Gays are faggots, right? And former men like me who have changed
gender, well...they're just extreme faggots, or sex-mad nut cases.
Northwestern University psychologist J. Michael Bailey, whose new
book has created quite a stir, believes both of these ideas.
"Most gay men are feminine," Bailey declares in The Man Who
Would Be Queen, "or at least they are feminine in certain
ways." The professor's gaydar can spot those Certain Ways from
across the street - on the basis, for example, of the pronunciation
a man gives the sound s: closer to the front of the mouth, like a
woman's. OK, so it turns out Bailey is talking about most gay
men...in America...in the late 20th century...or maybe just the
ones he was able to find by asking around in Chicago bars.
Fortunately, there are other tell-tale signs of homosexuality, such
as a deep interest in clothing and show tunes - or, when it comes
right down to it, a sexual interest in other men.
And from a long city block away Bailey can spot a real
gender crosser - those are the pretty ones, the ones whom the
professor feels are sexually "attractive." They're just an extreme
form of gay men. He can distinguish them from former men who are
not attractive to him, a type that, contrary to what they
will say (they are all liars), experience "sexual arousal at the
idea of themselves as women."
It's really quite simple, Bailey says. Weird born men (he
doesn't talk about born women in the book) are driven by sex. It's
either sex with other men or sex with themselves. Sex, sex, sex.
"Identity" has nothing to do with it. You can think of Bailey as an
identity politician's worst nightmare.
Bailey is attacking the by-now accepted scientific view that
whom you love and who you identify yourself to be
are not the same issue. Au contraire, says the professor.
It's not that formerly male gender crossers have an
identity of womanhood, felt or desired, the way you feel or desire
that you want to be a lawyer, say, or a resident of Florida. Nor do
the more feminine-looking (because earlier changed), pretty ones
have such an identity. No "identity" about it. Both are driven by
sex, because that's what men are ultimately interested in.
Bailey calls gender crossers "men" throughout his book. Born a man,
too bad. Like certain second-wave feminists, such as Mary Daly or
Germaine Greer, Bailey is an essentialist. As the guys down at the
Veterans of Foreign Wars post have always known, men are men and
women are women. Period.
No one is surprised that Bailey's ideas have been seized on by
the religious right. John Derbyshire, a homophobe who contributes
frequently to National Review, wrote a nice piece about
the book, drawing the moral: "Male homosexuality, in particular,
seems to possess some quality of being intrinsically subversive
when let loose in long-established institutions, especially male
dominated ones." (Where is Roy Cohn when we need him?) For God's
sake, let's not let the queers loose.
If you hated the 1960s and its "homosexual agenda" (thank
you, Justice Scalia), you are going to love Bailey's
theory.
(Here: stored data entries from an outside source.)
Lemma rstrip_cons_nonspace c s :
  Py.isspace c = false -> Py.rstrip (c :: s) = c :: Py.rstrip s.
Proof.
  intros Hc. unfold Py.rstrip. simpl rev.
  by rewrite lstrip_snoc_nonspace, rev_app_distr.
Qed.

(** What is left after [strip]: nothing, or a text between two characters
    that are not white space. *)
Lemma strip_cases s :
  Py.strip s = match Py.lstrip s with
               | [] => []
               | c :: r => c :: Py.rstrip r
               end.
Proof.
  unfold Py.strip. destruct (lstrip_split s) as (ws & _ & _ & [->|(c & r & -> & Hc)]).
  - reflexivity.
  - by apply rstrip_cons_nonspace.
Qed.

Lemma strip_blank s : blank s -> Py.strip s = [].
Proof. intros H. by rewrite strip_cases, lstrip_blank. Qed.

Lemma strip_head s c r : Py.strip s = c :: r -> Py.isspace c = false.
Proof.
  rewrite strip_cases.
  destruct (lstrip_split s) as (ws & _ & _ & [->|(c' & r' & -> & Hc)]); [done|].
  by intros [= <- _].
Qed.

Lemma rstrip_last s c : last (Py.rstrip s) = Some c -> Py.isspace c = false.
Proof.
  unfold Py.rstrip.
  destruct (lstrip_split (rev s)) as (ws & _ & _ & [->|(c' & r' & -> & Hc)]); [done|].
  simpl rev. rewrite last_snoc. by intros [= <-].
Qed.

Lemma strip_last s c : last (Py.strip s) = Some c -> Py.isspace c = false.
Proof. unfold Py.strip. apply rstrip_last. Qed.

(** White space around a text does not count. *)
Lemma strip_pad a s b : blank a -> blank b -> Py.strip (a ++ s ++ b) = Py.strip s.
Proof.
  intros Ha Hb. rewrite !strip_cases, (lstrip_blank_app a) by done.
  destruct (lstrip_split s) as (ws & Hws & Hs & [E|(c & r & E & Hc)]).
  - rewrite E in *. rewrite app_nil_r in Hs. subst ws.
    rewrite lstrip_blank; [done|]. by apply Forall_app_2.
  - rewrite E. rewrite Hs at 1. rewrite E, <- app_assoc, lstrip_blank_app by done.
    simpl. rewrite Hc. by rewrite rstrip_blank_app.
Qed.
As the guys down at the VFW hall say, queers are just sissy
guys; and a guy who wants to become a woman is either just another
homo or just another loony. Bailey, to be fair, doesn't share all
the scientific and political ideas of his allies the veterans, the
homophobes, and the religious right. He wouldn't attack gays and
gender crossers with a lead pipe, and I guess he doesn't think God
hates fags. Some of his best buddies, after all, are gay or
transgendered. Bailey is a very feeling guy. In fact, he spends a
lot of time hanging around the less reputable gay bars in Chicago's
Boys' Town. Doing research.
Bailey gets his research ideas from an outfit in Toronto called
the Clarke Institute. The institute is one dusty corner of the
academic study of gender, and until Bailey came along it wasn't
doing very well. In 1985 the head of its clinical sexology program,
one Ray Blanchard, a rat psychologist by training, devised a theory
of "autogynephilia," a word and notion that ever since then he has
been trying to float. According to Blanchard and his few but loyal
fans (among them Bailey), unpretty, late-changing, nonhomosexual
gender crossers (me, for instance) have internalized a female love
object (that is, they are still men wanting to have sex,
sex, sex with women) and confused it with themselves. They aren't
"really" women. Bailey summarizes it flatly in the book:
"Autogynephilia can be considered a disorder."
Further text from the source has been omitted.